(Beginning of DATA FOR ANALYSIS)
(* ===== verification/RbTree.v ===== *)
(** * The red-black tree library: src/tree/rbtree/rbtree.h and rbtree.c

    The memory of the library: the [struct rb_node]s by address, and the
    [rb_node] field of the [struct rb_root] the caller passes.  Every macro,
    inline function and function of the two files is a definition here with
    the name it has in C; [load] and [store] stop with [Segv] at an address
    that holds no node, so that a theorem that an operation returns includes
    that it follows no null or dangling pointer.  A loop carries fuel; the
    entry points start it with [fuel s], one more than the number of structs
    in memory. *)

From S2P Require Import Prelude PTree.

(** ** rbtree.h *)

Definition RB_RED : Z := 0.
Definition RB_BLACK : Z := 1.

(** [unsigned long] is 64 bits wide; [~3] and [~1] are converted to it. *)
Definition ulong (z : Z) : Z := z `mod` 2 ^ 64.

Record rb_node := Rb {
  rb_parent_color : Z;
  rb_right : Z;
  rb_left : Z
}.

Record rb_state := RbSt {
  mem : gmap Z rb_node;
  rb_root : Z
}.

Definition fuel (s : rb_state) : nat := S (size (mem s)).

Definition load (p : Z) : M rb_state rb_node := λ s,
  match mem s !! p with Some c => Ok (c, s) | None => Err Segv end.

Definition store (p : Z) (c : rb_node) : M rb_state unit := λ s,
  match mem s !! p with
  | Some _ => Ok ((), RbSt (<[p := c]> (mem s)) (rb_root s))
  | None => Err Segv
  end.

Definition get_left (p : Z) : M rb_state Z := c ← load p; mret (rb_left c).
Definition get_right (p : Z) : M rb_state Z := c ← load p; mret (rb_right c).
Definition set_left (p x : Z) : M rb_state unit :=
  c ← load p; store p (Rb (rb_parent_color c) (rb_right c) x).
Definition set_right (p x : Z) : M rb_state unit :=
  c ← load p; store p (Rb (rb_parent_color c) x (rb_left c)).
Definition set_pc (p x : Z) : M rb_state unit :=
  c ← load p; store p (Rb x (rb_right c) (rb_left c)).

Definition get_root : M rb_state Z := gets rb_root.
Definition set_root (x : Z) : M rb_state unit := modify (λ s, RbSt (mem s) x).

Definition rb_parent (r : Z) : M rb_state Z :=
  c ← load r; mret (Z.land (rb_parent_color c) (ulong (Z.lnot 3))).
Definition rb_color (r : Z) : M rb_state Z :=
  c ← load r; mret (Z.land (rb_parent_color c) 1).
Definition rb_is_red (r : Z) : M rb_state bool :=
  c ← rb_color r; mret (c =? 0).
Definition rb_is_black (r : Z) : M rb_state bool :=
  c ← rb_color r; mret (negb (c =? 0)).
Definition rb_set_red (r : Z) : M rb_state unit :=
  c ← load r; set_pc r (Z.land (rb_parent_color c) (ulong (Z.lnot 1))).
Definition rb_set_black (r : Z) : M rb_state unit :=
  c ← load r; set_pc r (Z.lor (rb_parent_color c) 1).
Definition rb_set_parent (rb p : Z) : M rb_state unit :=
  c ← load rb; set_pc rb (Z.lor (Z.land (rb_parent_color c) 3) p).
Definition rb_set_color (rb color : Z) : M rb_state unit :=
  c ← load rb; set_pc rb (Z.lor (Z.land (rb_parent_color c) (ulong (Z.lnot 1))) color).

Definition RB_ROOT : Z := NULL.
Definition RB_EMPTY_ROOT : M rb_state bool := r ← get_root; mret (r =? NULL).
Definition RB_EMPTY_NODE (node : Z) : M rb_state bool :=
  p ← rb_parent node; mret (p =? node).
Definition RB_CLEAR_NODE (node : Z) : M rb_state unit := rb_set_parent node node.

Definition rb_init_node (rb : Z) : M rb_state unit :=
  set_pc rb 0;; set_right rb NULL;; set_left rb NULL;; RB_CLEAR_NODE rb.

(** [struct rb_node **rb_link]: the address of the root field or of a child
    field of some node. *)
Inductive link := LRoot | LLeft (p : Z) | LRight (p : Z).

Definition get_link (lk : link) : M rb_state Z :=
  match lk with LRoot => get_root | LLeft p => get_left p | LRight p => get_right p end.
Definition set_link (lk : link) (x : Z) : M rb_state unit :=
  match lk with LRoot => set_root x | LLeft p => set_left p x | LRight p => set_right p x end.

Definition rb_link_node (node parent : Z) (rb_link : link) : M rb_state unit :=
  set_pc node parent;;
  set_right node NULL;; set_left node NULL;;
  set_link rb_link node.

(** ** rbtree.c: rotations and insertion *)

Definition __rb_rotate_left (node : Z) : M rb_state unit :=
  right ← get_right node;
  parent ← rb_parent node;
  rl ← get_left right;
  set_right node rl;;
  (if rl =? NULL then mret () else rl' ← get_left right; rb_set_parent rl' node);;
  set_left right node;;
  rb_set_parent right parent;;
  (if parent =? NULL then set_root right
   else pl ← get_left parent;
        if node =? pl then set_left parent right else set_right parent right);;
  rb_set_parent node right.

Definition __rb_rotate_right (node : Z) : M rb_state unit :=
  left ← get_left node;
  parent ← rb_parent node;
  lr ← get_right left;
  set_left node lr;;
  (if lr =? NULL then mret () else lr' ← get_right left; rb_set_parent lr' node);;
  set_right left node;;
  rb_set_parent left parent;;
  (if parent =? NULL then set_root left
   else pr ← get_right parent;
        if node =? pr then set_right parent left else set_left parent left);;
  rb_set_parent node left.

(** [p && rb_is_red(p)] and [!p || rb_is_black(p)]. *)
Definition and_red (p : Z) : M rb_state bool :=
  if p =? NULL then mret false else rb_is_red p.
Definition or_black (p : Z) : M rb_state bool :=
  if p =? NULL then mret true else rb_is_black p.

Fixpoint rb_insert_color_loop (n : nat) (node : Z) : M rb_state unit :=
  match n with
  | O => fail Fuel
  | S n =>
      parent ← rb_parent node;
      go ← and_red parent;
      if negb go then mret () else
      gparent ← rb_parent parent;
      gl ← get_left gparent;
      if parent =? gl then
        uncle ← get_right gparent;
        ured ← and_red uncle;
        if (ured : bool) then
          rb_set_black uncle;; rb_set_black parent;; rb_set_red gparent;;
          rb_insert_color_loop n gparent
        else
          pr ← get_right parent;
          pn ← (if pr =? node
                then __rb_rotate_left parent;; mret (node, parent)
                else mret (parent, node));
          rb_set_black pn.1;; rb_set_red gparent;; __rb_rotate_right gparent;;
          rb_insert_color_loop n pn.2
      else
        uncle ← get_left gparent;
        ured ← and_red uncle;
        if (ured : bool) then
          rb_set_black uncle;; rb_set_black parent;; rb_set_red gparent;;
          rb_insert_color_loop n gparent
        else
          pl ← get_left parent;
          pn ← (if pl =? node
                then __rb_rotate_right parent;; mret (node, parent)
                else mret (parent, node));
          rb_set_black pn.1;; rb_set_red gparent;; __rb_rotate_left gparent;;
          rb_insert_color_loop n pn.2
  end.

Definition rb_insert_color (node : Z) : M rb_state unit := λ s,
  (rb_insert_color_loop (fuel s) node;; r ← get_root; rb_set_black r) s.

(** ** rbtree.c: removal *)

(** The body of the loop of [__rb_erase_color] below the rotation that makes
    the sibling [other] black, for a node that is a left or a right child;
    [loop node parent] is the next iteration. *)
Definition erase_left_rest (loop : Z → Z → M rb_state Z) (parent other : Z) : M rb_state Z :=
  ol ← get_left other; bl ← or_black ol;
  br ← (if (bl : bool) then or' ← get_right other; or_black or' else mret false);
  if (bl && br : bool) then
    rb_set_red other;;
    parent' ← rb_parent parent;
    loop parent parent'
  else
    or' ← get_right other; br ← or_black or';
    other ← (if (br : bool) then
               ol ← get_left other; rb_set_black ol;; rb_set_red other;;
               __rb_rotate_right other;; get_right parent
             else mret other);
    pc ← rb_color parent; rb_set_color other pc;;
    rb_set_black parent;;
    or' ← get_right other; rb_set_black or';;
    __rb_rotate_left parent;;
    get_root.

Definition erase_right_rest (loop : Z → Z → M rb_state Z) (parent other : Z) : M rb_state Z :=
  ol ← get_left other; bl ← or_black ol;
  br ← (if (bl : bool) then or' ← get_right other; or_black or' else mret false);
  if (bl && br : bool) then
    rb_set_red other;;
    parent' ← rb_parent parent;
    loop parent parent'
  else
    ol ← get_left other; bl ← or_black ol;
    other ← (if (bl : bool) then
               or' ← get_right other; rb_set_black or';; rb_set_red other;;
               __rb_rotate_left other;; get_left parent
             else mret other);
    pc ← rb_color parent; rb_set_color other pc;;
    rb_set_black parent;;
    ol ← get_left other; rb_set_black ol;;
    __rb_rotate_right parent;;
    get_root.

(** The loop of [__rb_erase_color]; it returns the [node] it ends with. *)
Fixpoint __rb_erase_color_loop (n : nat) (node parent : Z) : M rb_state Z :=
  match n with
  | O => fail Fuel
  | S n =>
      b ← or_black node;
      r ← get_root;
      if negb (b && negb (node =? r)) then mret node else
      pl ← get_left parent;
      if pl =? node then
        other ← get_right parent;
        red ← rb_is_red other;
        other ← (if (red : bool) then
                   rb_set_black other;; rb_set_red parent;;
                   __rb_rotate_left parent;; get_right parent
                 else mret other);
        erase_left_rest (__rb_erase_color_loop n) parent other
      else
        other ← get_left parent;
        red ← rb_is_red other;
        other ← (if (red : bool) then
                   rb_set_black other;; rb_set_red parent;;
                   __rb_rotate_right parent;; get_left parent
                 else mret other);
        erase_right_rest (__rb_erase_color_loop n) parent other
  end.

Definition __rb_erase_color (node parent : Z) : M rb_state unit := λ s,
  (node ← __rb_erase_color_loop (fuel s) node parent;
   if node =? NULL then mret () else rb_set_black node) s.

(** [while (n->rb_left) n = n->rb_left] and its mirror image. *)
Fixpoint go_left (n : nat) (node : Z) : M rb_state Z :=
  match n with
  | O => fail Fuel
  | S n => left ← get_left node; if left =? NULL then mret node else go_left n left
  end.

Fixpoint go_right (n : nat) (node : Z) : M rb_state Z :=
  match n with
  | O => fail Fuel
  | S n => right ← get_right node; if right =? NULL then mret node else go_right n right
  end.

(** The part of [rb_erase] for a node with at most one child; it returns
    [(child, parent, color)] for the code at the label [color]. *)
Definition rb_erase_splice (node child : Z) : M rb_state (Z * Z * Z) :=
  parent ← rb_parent node;
  color ← rb_color node;
  (if child =? NULL then mret () else rb_set_parent child parent);;
  (if parent =? NULL then set_root child
   else pl ← get_left parent;
        if pl =? node then set_left parent child else set_right parent child);;
  mret (child, parent, color).

(** The part of [rb_erase] for a node [old] with two children. *)
Definition rb_erase_two (old : Z) : M rb_state (Z * Z * Z) := λ s,
  (node ← get_right old;
   node ← go_left (fuel s) node;
   op ← rb_parent old;
   (if op =? NULL then set_root node
    else opl ← get_left op;
         if opl =? old then set_left op node else set_right op node);;
   child ← get_right node;
   parent ← rb_parent node;
   color ← rb_color node;
   parent ← (if parent =? old then mret node
             else
               (if child =? NULL then mret () else rb_set_parent child parent);;
               set_left parent child;;
               or' ← get_right old; set_right node or';;
               or' ← get_right old; rb_set_parent or' node;;
               mret parent);
   oc ← load old; set_pc node (rb_parent_color oc);;
   ol ← get_left old; set_left node ol;;
   ol ← get_left old; rb_set_parent ol node;;
   mret (child, parent, color)) s.

Definition rb_erase (node : Z) : M rb_state unit :=
  l ← get_left node;
  r ← get_right node;
  cpc ← (if l =? NULL then rb_erase_splice node r
         else if r =? NULL then rb_erase_splice node l
         else rb_erase_two node);
  let '(child, parent, color) := cpc in
  if color =? RB_BLACK then __rb_erase_color child parent else mret ().

(** ** rbtree.c: traversal and replacement *)

Definition rb_first : M rb_state Z := λ s,
  (n ← get_root; if n =? NULL then mret NULL else go_left (fuel s) n) s.

Definition rb_last : M rb_state Z := λ s,
  (n ← get_root; if n =? NULL then mret NULL else go_right (fuel s) n) s.

(** [while ((parent = rb_parent(node)) && node == parent->rb_right) node = parent;]
    and its mirror image; they return [parent]. *)
Fixpoint climb_right (n : nat) (node : Z) : M rb_state Z :=
  match n with
  | O => fail Fuel
  | S n =>
      parent ← rb_parent node;
      if parent =? NULL then mret parent else
      pr ← get_right parent;
      if node =? pr then climb_right n parent else mret parent
  end.

Fixpoint climb_left (n : nat) (node : Z) : M rb_state Z :=
  match n with
  | O => fail Fuel
  | S n =>
      parent ← rb_parent node;
      if parent =? NULL then mret parent else
      pl ← get_left parent;
      if node =? pl then climb_left n parent else mret parent
  end.

Definition rb_next (node : Z) : M rb_state Z := λ s,
  (parent ← rb_parent node;
   if parent =? node then mret NULL else
   r ← get_right node;
   if r =? NULL then climb_right (fuel s) node
   else go_left (fuel s) r) s.

Definition rb_prev (node : Z) : M rb_state Z := λ s,
  (parent ← rb_parent node;
   if parent =? node then mret NULL else
   l ← get_left node;
   if l =? NULL then climb_left (fuel s) node
   else go_right (fuel s) l) s.

Definition rb_replace_node (victim new : Z) : M rb_state unit :=
  parent ← rb_parent victim;
  (if parent =? NULL then set_root new
   else pl ← get_left parent;
        if victim =? pl then set_left parent new else set_right parent new);;
  (vl ← get_left victim;
   if vl =? NULL then mret () else vl' ← get_left victim; rb_set_parent vl' new);;
  (vr ← get_right victim;
   if vr =? NULL then mret () else vr' ← get_right victim; rb_set_parent vr' new);;
  c ← load victim; store new c.

(** ** rbtree.c: augmented trees

    [rb_augment_f func] is the caller's: it may read the tree and it updates
    the data [void *data] points to. *)
Section augment.
Context {D : Type} (func : rb_state → Z → D → D).

Definition call (node : Z) (d : D) : M rb_state D := λ s, Ok (func s node d, s).

Fixpoint rb_augment_path (n : nat) (node : Z) (data : D) : M rb_state D :=
  match n with
  | O => fail Fuel
  | S n =>
      data ← call node data;
      parent ← rb_parent node;
      if parent =? NULL then mret data else
      pl ← get_left parent;
      pr ← get_right parent;
      data ← (if (node =? pl) && negb (pr =? NULL) then call pr data
              else if negb (pl =? NULL) then call pl data
              else mret data);
      rb_augment_path n parent data
  end.

Definition rb_augment_insert (node : Z) (data : D) : M rb_state D := λ s,
  (l ← get_left node;
   r ← get_right node;
   let node := if negb (l =? NULL) then l else if negb (r =? NULL) then r else node in
   rb_augment_path (fuel s) node data) s.

Definition rb_augment_erase_end (node : Z) (data : D) : M rb_state D := λ s,
  (if node =? NULL then mret data else rb_augment_path (fuel s) node data) s.
End augment.

Definition rb_augment_erase_begin (node : Z) : M rb_state Z :=
  l ← get_left node;
  r ← get_right node;
  if (r =? NULL) && (l =? NULL) then rb_parent node
  else if r =? NULL then mret l
  else if l =? NULL then mret r
  else
    deepest ← rb_next node;
    dr ← get_right deepest;
    if negb (dr =? NULL) then mret dr
    else dp ← rb_parent deepest;
         if negb (dp =? node) then mret dp else mret deepest.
(End of DATA FOR ANALYSIS)
▶ [YOUR GOAL] How many lines in the entries hold the word "LRight"? Only the number is wanted.

▶ [RESULT OF THE EXERCISE] 3